Jason Hargrove, a 50-year-old Detroit bus driver, died from COVID-19 after being turned away from care multiple times while visibly cyanotic. Rana Zoe Mungin, a 30-year-old teacher in Brooklyn, was sent home several times until she was ill enough from the disease to require intubation and ventilation. She has since died. While there are many reasons for these and other racialized disparities in the current pandemic (which have been clearly expounded elsewhere), stories continue to emerge that highlight the importance of physician bias in COVID-19 outcomes.
I became a physician because I was interested in health equity. The current COVID-19 pandemic is illuminating U.S. American racial health disparities more dramatically than any other crisis in recent memory, and has thrust this phenomenon into the national spotlight, in a flurry of attention that is long overdue. From Chicago to New York to Milwaukee, major metropolitan areas are reporting deaths of Black and Latinx patients at rates disproportionate to their representation in the populations of these cities. At the same time, cases of COVID-19 are occurring at higher rates in Native communities across the nation. Like many of the other disease processes we treat, the risk for COVID-19 starts long before a patient reaches our office or emergency room.
Yet numerous studies and countless non-COVID-19-related anecdotes have highlighted the role of physician bias in health care, which is only amplified under stressful conditions. While the biases students bring to medical school are largely unchecked during their four years with us, most curricula tackle health disparities superficially, if at all. We memorize which diseases are more prevalent in which racial groups, but without nuanced attention to the structural and historical reasons for these differences. Racial categories largely function as buzzwords for particular diseases (which students dutifully memorize for standardized tests), despite the fact that race is not a meaningful biological category. Although the sociological roots of health disparities are well understood, we continue to erroneously teach medical students that race – and not racism, both institutional and interpersonal – is the most important factor in racial health disparities.
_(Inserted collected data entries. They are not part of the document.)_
(** The rest is bookkeeping of the emitter. *)
Ltac closes_solve :=
  repeat first
    [ apply relates_ret; apply _
    | apply relates_try; auto with collector
    | apply relates_bind; [apply _| |intros ?]
    | match goal with |- relates _ (match ?x with _ => _ end) => destruct x end
    | progress auto with collector ].

Section History.
Context (instanceID : string).

Lemma process_closes Q p disc t l em : relates (closes Q) (process_all instanceID p disc t l em).
Proof.
  revert em. induction l as [|r l IH]; intros em; cbn [process_all]; [closes_solve|].
  apply relates_bind; [apply _| |auto].
  unfold process_one, start_tracking, keep_tracking, renew_metadata. closes_solve.
Qed.

(** The sessions that a commit closes. *)
Definition committed (l : list EndedChannel) (em : emitter) (k : broadcast_key) : Prop :=
  exists ec s, ec ∈ l /\ states em !! ec_StateKey ec = Some s /\
    of_number (ec_Platform ec) (ec_ChannelID ec) (st_sessionSeq s) k.

Lemma flush_states p c s t em : states (flushViewerInterval instanceID p c s t em).2 = states em.
Proof. unfold flushViewerInterval. destruct (st_lastInterval s); [|done]. by destruct (has_writer em). Qed.

Lemma commit_closes Q t l em : (forall k, committed l em k -> Q k) -> relates (closes Q) (commit_all instanceID t l em).
Proof.
  revert em. induction l as [|ec l IH]; intros em HQ; cbn [commit_all]; [closes_solve|].
  assert (forall em', (forall k s, states em' !! k = Some s -> states em !! k = Some s) ->
    forall k, committed l em' k -> Q k) as Hsub.
  { intros em' Hs k (ec' & s & Hin & Hk & Hn). apply HQ. exists ec', s. split_and!; [by right|auto|done]. }
  destruct (states em !! ec_StateKey ec) as [s|] eqn:Es; [|apply IH; eauto].
  apply relates_bind; [apply _| |].
  { apply relates_try. eapply closes_weaken; [|apply CloseSession_closes].
    intros k Hk. apply HQ. exists ec, s. split_and!; [left|done|done]. }
  intros [?|?]; [|apply IH; eauto].
  destruct (flushViewerInterval _ _ _ _ _ _) as [s' em'] eqn:Ef. apply IH, Hsub.
  intros k s1. simpl. intros [_ H]%lookup_delete_Some. pose proof (flush_states (ec_Platform ec) (ec_ChannelID ec) s t em) as E.
  rewrite Ef in E. simpl in E. by rewrite E in H.
Qed.

(** A poll leaves the state of a channel it did not find. *)
Lemma process_other p disc t l em k :
  (forall r ch, r ∈ l -> disc !! ur_ChannelID r = Some ch -> k <> stateKey (ur_Platform r) (ur_ChannelID r)) ->
  yields (fun em' => states em' !! k = states em !! k) (process_all instanceID p disc t l em).
Proof.
  revert em. induction l as [|r l IH]; intros em Hk; cbn [process_all]; [by apply yields_ret|].
  apply (yields_bind (fun em' => states em' !! k = states em !! k)).
  2:{ intros em' E. rewrite <- E. apply IH. intros r' ch Hr. apply Hk. by right. }
  unfold process_one. destruct (disc !! ur_ChannelID r) as [ch|] eqn:Ech; [|by apply yields_ret].
  assert (k <> stateKey (ur_Platform r) (ur_ChannelID r)) as Hne by (eapply Hk; [left|done]).
  assert (forall h, yields (fun em' => states em' !! k = states em !! k)
    (start_tracking instanceID p (stateKey (ur_Platform r) (ur_ChannelID r)) r ch h t em)) as Hst.
  { intros h. unfold start_tracking. apply yields_any. intros [?|?]; [|by apply yields_ret].
    apply yields_any. intros [?|?]; apply yields_ret; [|done]. simpl. by rewrite lookup_insert_ne. }
  destruct (states em !! stateKey _ _) as [s|]; [|apply Hst]. destruct (ur_IsInsert r); [apply Hst|].
  unfold keep_tracking. apply yields_any. intros h.
  destruct (count_viewers _ _ _ _ _ _ _) as [s' em'] eqn:Ec. apply yields_any. intros _. apply yields_ret.
  simpl. rewrite lookup_insert_ne by done.
  enough (states em' = states em) by congruence.
  revert Ec. unfold count_viewers.
  repeat (case_match; try (intros [= <- <-])); simplify_eq; try done;
    match goal with H : flushViewerInterval ?i ?p ?c ?s ?t ?em = (_, ?em') |- states ?em' = _ =>
      pose proof (flush_states p c s t em) as E; rewrite H in E; exact E end.
Qed.
End History.

(** ** Steps before the end of a cycle *)

Definition unended (id : Z) (d : database) : Prop := forall r, live d !! id = Some r -> is_ended r = false.

(** No live channel is ended, no session closed. *)
Definition mild (s s' : dsite) : Prop :=
  (forall id, unended id (main (pg s)) -> unended id (main (pg s'))) /\
  forall k x, b_sessions (pg s) !! k = Some x ->
    exists x', b_sessions (pg s') !! k = Some x' /\ hs_ended_at x' = hs_ended_at x.
#[export] Instance mild_preorder : PreOrder mild.
Proof.
  split; [split; eauto|]. intros a b c [E1 H1] [E2 H2]. split; [auto|]. intros k x Hk.
  destruct (H1 k x Hk) as (y & Hy & Ey). destruct (H2 k y Hy) as (z & Hz & Ez). exists z. split; congruence.
Qed.

Lemma undisturbed_mild s s' : undisturbed s s' -> mild s s'.
Proof. intros [E1 E2]. unfold mild, unended. rewrite E1, E2. eauto. Qed.
Lemma relates_mild {A} (m : Msite A) : relates undisturbed m -> relates mild m.
Proof. intros H e s. apply undisturbed_mild, H. Qed.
The Institute of Medicine and many professional medical societies have long called for greater attention to health disparities. However this awareness has not yet trickled down to medical education in a systematic way. Medical students are expected to complete four semesters of chemistry and two of physics as undergraduates, but sociology or history courses are generally not required. When they arrive in our lecture halls, we mostly fail to teach students the sociological context that frames our patients’ lives long before they come into our care. To expect that students emerge from their training with a comprehensive understanding of the origins of their patients’ disease processes should not be a tall order.
This is not an indictment of my extraordinary colleagues who have risen to the challenge this crisis has presented. Rather, it’s an indication that we need to equip future generations of physicians with the tools to better understand and address racial and other health disparities – not only for future acute health crises but also for the ongoing, chronic crises of disproportionate morbidity and mortality from cardiovascular disease, diabetes, cancers, autoimmune diseases, and mental illness. All medical students should have a basic understanding of critical race and gender theories, either through undergraduate sociology courses or during medical school as embedded threads in our curricula. To separate science from social context is to tell only half the story of illness. Many of us in medicine deeply feel that it is our duty to share our unique knowledge with decision-makers for the sake of public health, and that this knowledge has as much to do with biochemistry as it does the daily realities of our patients’ lives. How can we be strong advocates for change without background knowledge of the systems that create health disparities in the first place?
In the aftermath of COVID-19, as we rethink the systems that gave rise to this inequitable health crisis – both within and outside of medicine – we also should rethink medical education. We may need to consider strategies and partners that are foreign to us – such as using narrative medicine and reflective writing, or inviting historians and sociologists into our medical lecture halls. As educators, we will need to humbly admit that many of us lack the knowledge to enact these changes on our own, but we can collaborate with our numerous colleagues in the humanities who have built entire careers around researching and describing the sociological origins of disease and health. We will need to include not only cultural competency/humility but also structural competency/humility as a core competency. We must deeply examine the biases we – students and teachers alike – bring to clinical encounters. Our future patients deserve physicians who understand them holistically and are prepared to address their own biases; in fact, their lives may depend on it. The COVID pandemic could not illustrate this more clearly.